Они вошли в пустовавшую ложу; а в это время проходивший неподалеку Косм де Марей сказал своему приятелю:

– Ба! Да ведь это тот самый чудак, что пел на концерте у госпожи де Мариньон; а ведь она так хотела знать, кто же это такой! Вполне возможно, Луицци прекрасно знает его, раз сидит с ним в одной ложе…

– Получается, что барон его и привел?

– Во всяком случае, он вполне на это способен – Луицци ведь понятия не имеет о приличиях!

IX

Первое кресло

И Дьявол начал свой рассказ:

– Двадцать пять лет назад госпожу дю Берг[177] величали девицей Натали Фирьон. Она родилась в семье состоятельного, как князь, поставщика, господина Фирьона, обладавшего не только изысканностью манер и утонченностью в речах, но и величайшим искусством всучивать взятки. Я знаю, как этот ловкач покупал все, что ему вздумается, и не только женщин, причем не давая им ни малейшего повода полагать, что они продались.

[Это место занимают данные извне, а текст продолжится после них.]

Lemma format_digits n : 0 <= n -> Forall is_digit (format_unsigned n).
Proof. intros Hn. by apply format_unsigned_spec. Qed.

(** A decimal number, read back as a parameter. *)
Lemma param_of_format n : 0 <= n -> param_of (format_unsigned n) = Z.min n 65535.
Proof.
  intros Hn. destruct (format_unsigned_spec n Hn) as (Hne & _ & Hv).
  unfold param_of. destruct (format_unsigned n) eqn:E; [done|]. by rewrite <- Hv.
Qed.

Lemma win32_csi_valid k : key_in_range k -> csi_valid (win32_csi k).
Proof.
  intros (? & ? & ? & ? & ?). split; cbn; try by constructor; try lia.
  repeat apply Forall_cons_2; try (apply format_digits; lia); [|by constructor].
  destruct (_keyDown k); repeat constructor; unfold is_digit; lia.
Qed.

Definition capped (k : KeyEvent) : KeyEvent := SetActiveModifierKeys (Z.min (_activeModifierKeys k) 65535) k.

Lemma win32_key_decoded k :
  key_in_range k -> _GenerateWin32Key (params_of (csi_params (win32_csi k))) = capped k.
Proof.
  intros (? & ? & ? & ? & ?).
  assert (E : params_of (csi_params (win32_csi k)) =
    [_virtualKeyCode k; _virtualScanCode k; _charData k; (if _keyDown k then 1 else 0);
     Z.min (_activeModifierKeys k) 65535; _repeatCount k]).
  { unfold params_of. rewrite bool_decide_false.
    - cbn [csi_params win32_csi fmap list_fmap]. rewrite !param_of_format by lia.
      replace (param_of (if _keyDown k then [49] else [48])) with (if _keyDown k then 1 else 0)
        by (by destruct (_keyDown k)).
      unfold MAX_PARAMETER_COUNT. cbn [take]. repeat f_equal; lia.
    - cbn [csi_params win32_csi params_text]. destruct (format_unsigned_spec (_virtualKeyCode k)) as [Hne _]; [lia|].
      by destruct (format_unsigned (_virtualKeyCode k)). }
  rewrite E. unfold _GenerateWin32Key, params_at, value_or, capped. cbn [lookup list_lookup default].
  destruct k as [down rc vk sc ch cs]; cbn in *. unfold SetVirtualKeyCode, SetVirtualScanCode, SetCharData, SetKeyDown,
    SetRepeatCount, SetActiveModifierKeys, saturate; cbn -[Z.min Z.max].
  destruct down; cbn -[Z.min Z.max]; repeat (case_if; bool_prop); try lia; f_equal; lia.
Qed.

Lemma should_flush_ready q (s : SM) d v :
  IsVtInputEnabled (console_of s) = (d, Ok v) ->
  should_flush (csi_ready q s) =
  (set_engine (set_pDispatch d (_engine s)) (csi_ready q s), Ok (v && _pfnFlushToInputQueue (_engine s))).
Proof. intros Hv. unfold should_flush. by rewrite (bind_Ok _ _ _ _ _ (dispatch_ready _ q s d v Hv)). Qed.

Lemma switch_win32 ps :
  input_csi_switch InputCsi.Win32KeyboardInput ps = (dispatch (WriteCtrlKey (_GenerateWin32Key ps)) : M SM bool).
Proof. done. Qed.

Lemma win32_delivers k (s : SM) d d' v b :
  key_in_range k -> idle s ->
  IsVtInputEnabled (console_of s) = (d, Ok v) -> WriteCtrlKey (capped k) d = (d', Ok b) ->
  delivers (TerminalInput._GenerateWin32KeySequence k) s (set_pDispatch d' (_engine s)).
Proof.
  intros Hk Hs Hv Hw. rewrite <- win32_csi_text.
  assert (E : InputEngine_ActionCsiDispatch (csi_id (win32_csi k)) (params_of (csi_params (win32_csi k)))
                (csi_ready (win32_csi k) s) =
              (set_engine (set_pDispatch d' (_engine s)) (csi_ready (win32_csi k) s), Ok b)).
  { unfold InputEngine_ActionCsiDispatch. rewrite (bind_Ok _ _ _ _ _ (should_flush_ready _ s d v Hv)).
    change (csi_id (win32_csi k)) with InputCsi.Win32KeyboardInput.
    rewrite Z.eqb_refl, andb_false_r, switch_win32, win32_key_decoded by done.
    exact (dispatch_at _ (set_engine (set_pDispatch d (_engine s)) (csi_ready _ s)) d' b Hw). }
  pose proof (csi_delivers _ s _ b (win32_csi_valid k Hk) Hs E) as Hd. apply Hd. apply Hs.
Qed.

(** ** Clients that want VT input *)

Lemma whole_run (str : wstring) : substr str 0 (Z.of_nat (length str)) = Some str.
Proof.
  unfold substr. destruct (Z.ltb_spec (Z.of_nat (length str)) 0); [lia|].
  cbn [Z.to_nat drop]. rewrite drop_0. case_if; [done|]. by rewrite Nat2Z.id, take_ge.
Qed.

Definition is_for_console (id : VTID) : bool :=
  (id =? InputCsi.Win32KeyboardInput) || (id =? InputCsi.FocusIn) || (id =? InputCsi.FocusOut).

Lemma set_engine_same (s : SM) : set_engine (_engine s) s = s.
Proof. by destruct s. Qed.

Lemma ready_same q (s : SM) : set_engine (set_pDispatch (console_of s) (_engine s)) (csi_ready q s) = csi_ready q s.
Proof.
  replace (set_pDispatch (console_of s) (_engine s)) with (_engine (csi_ready q s)); [apply set_engine_same|].
  change (_engine (csi_ready q s)) with (_engine s). unfold console_of. by destruct (_engine s).
Qed.

Lemma pass_through_delivers q (s : SM) d' b :
  csi_valid q -> idle s -> is_for_console (csi_id q) = false ->
  _pfnFlushToInputQueue (_engine s) = true ->
  IsVtInputEnabled (console_of s) = (console_of s, Ok true) ->
  WriteInput (map (fun c => Key (TerminalInput.character_event c)) (csi_text q)) (console_of s) = (d', Ok b) ->
  delivers (csi_text q) s (set_pDispatch d' (_engine s)).
Proof.
  intros Hq Hs Hid Hfl Hv Hw. unfold is_for_console in Hid. apply orb_false_iff in Hid as [Hid Hid3].
  apply orb_false_iff in Hid as [Hid1 Hid2].
  pose proof (ready_same q s) as Hsame.
  assert (E : InputEngine_ActionCsiDispatch (csi_id q) (params_of (csi_params q)) (csi_ready q s) =
              (set_engine (set_pDispatch d' (_engine s)) (csi_ready q s), Ok b)).
  { unfold InputEngine_ActionCsiDispatch. rewrite (bind_Ok _ _ _ _ _ (should_flush_ready _ s _ _ Hv)).
    rewrite Hfl, Hid1, Hid2, Hid3, Hsame. cbn [andb negb]. unfold flush_to_input_queue, FlushToTerminal_with.
    unfold bind at 1, get. change (_cachedSequence (csi_ready q s)) with (_cachedSequence s).
    rewrite (idle_cached _ Hs). unfold bind at 1, ret, _SafeExecute, bind at 1, _CurrentRun.
    change (substr _ _ _) with (substr (csi_text q) 0 (Z.of_nat (length (csi_text q)))). rewrite whole_run.
    unfold InputEngine_ActionPassThroughString.
    rewrite (bind_Ok _ _ _ _ _ (dispatch_ready _ q s _ _ Hv)), Hsame.
    rewrite bool_decide_false by done. cbn [andb negb].
    change (fun wch : wchar => Key (mkKeyEvent true 1 0 0 wch 0))
      with (fun c : wchar => Key (TerminalInput.character_event c)). by rewrite (dispatch_ready _ q s _ _ Hw). }
  apply (csi_delivers _ s _ b Hq Hs E). apply Hs.
Qed.

End RoundTrip.

#[local] Abbreviation console D := (StateMachine (InputStateMachineEngine D) Empty_set Empty_set).
(* ===== verification/InputMouse.v ===== *)
(** * The mouse, from the terminal to the console

    The input modes of [TerminalInput], the accumulation of wheel movements, and the SGR
    encoding of mouse buttons, decoded by the console. *)

From S2P Require Import Prelude Effects EnumSet DispatchTypes StateMachine StateMachineLaws.
From S2P Require Import StateMachineSeq StateMachineString.
From S2P Require Import Geometry InputEvents InputEngine InputRoundTrip TerminalInput InputKeys.

Local Open Scope Z_scope.

(** ** Buttons *)









(** ** The terminal's side *)




(** ** The console's side *)

Section Console.
Context {D : Type} `{!IInteractDispatch D} `{!Keyboard}.

#[local] Abbreviation SM := (StateMachine (InputStateMachineEngine D) Empty_set Empty_set).
#[local] Abbreviation engine := (InputStateMachineEngine D).





Lemma set_engine_twice (e e' : engine) (s : SM) : set_engine e (set_engine e' s) = set_engine e s.
Proof. done. Qed.






End Console.

(** ** Properties *)

#[local] Abbreviation console D := (StateMachine (InputStateMachineEngine D) Empty_set Empty_set).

Должностные лица, судьи, генералы, чиновники получили от него миллионы, нимало не сомневаясь, что они заработаны честным путем; ему же в ответ они оказали немало, как они говорили, совершенно бескорыстных услуг, ибо плату за них получали окольными путями.

Не воображайте, мой дорогой барон, что подкуп – дело элементарное. Можно без особых хлопот купить лакея, жандарма или уличную девку за сумму, оговоренную заранее и принимаемую запросто; но депутат, писатель или светская львица требуют деликатного обращения, бесконечного такта, ловкости и настойчивости. Если когда-нибудь вы войдете в общество нынешних принцесс, я вам расскажу весьма занятную историю об одной коронованной особе, продавшейся с потрохами торговцу модными товарами. Это лучшая из всех известных мне историй!

– Как-нибудь потом, – прервал его Луицци. – А сейчас я хотел бы наконец перейти к госпоже дю Берг.

– Понятно, лишь бы побыстрее добраться до госпожи Фаркли. Как я уже говорил, господин Фирьон был величайшим во Франции мастером по части проталкивания своих проектов; многие кичатся тем, что могут купить за деньги все, что только душа пожелает, но только он один мог утверждать это без малейшего преувеличения. А потому он с необычайной легкостью обещал, а затем давал то, что у него просили. Чего бы ни пожелала его единственная и ненаглядная дочурка – никогда и ни в чем она не знала отказа. На все ее просьбы господин Фирьон отвечал: «Сделаем!» – и покупал Натали новые наряды и платья, картины и дома, а то и вовсе какую-нибудь заморскую диковину.

Кое-кто порой пытался сопротивляться его способности добиваться всего что угодно, не понимая, что для него это – просто страсть. Стоило ему только ввязаться в борьбу, почувствовать трудности на пути к выполнению своих обещаний – он загорался еще больше. А потому этот человек, который удовлетворял собственные прихоти практически беспрепятственно, добровольно взвалил на свои плечи заботу по выполнению любого каприза Натали. Он любил рассказывать, какие преграды ему пришлось преодолеть, сколько понадобилось ловкости, сообразительности и хитрости для того, чтобы достать своей крошке то, что она требовала. Наивысшим своим достижением, просто шедевром, он называл приобретение мопса – единственной отрады старенькой немецкой баронессы. Некий сиятельный князь, узнав об этой сделке, предложил ему за собачку пост посла в Санкт-Петербурге, но господин Фирьон отказался. «Передайте Его Светлости, – сказал он, – что я не настолько высокороден, не настолько беден и не настолько глуп, чтобы стать хорошим послом». На этом политическая карьера господина Фирьона закончилась.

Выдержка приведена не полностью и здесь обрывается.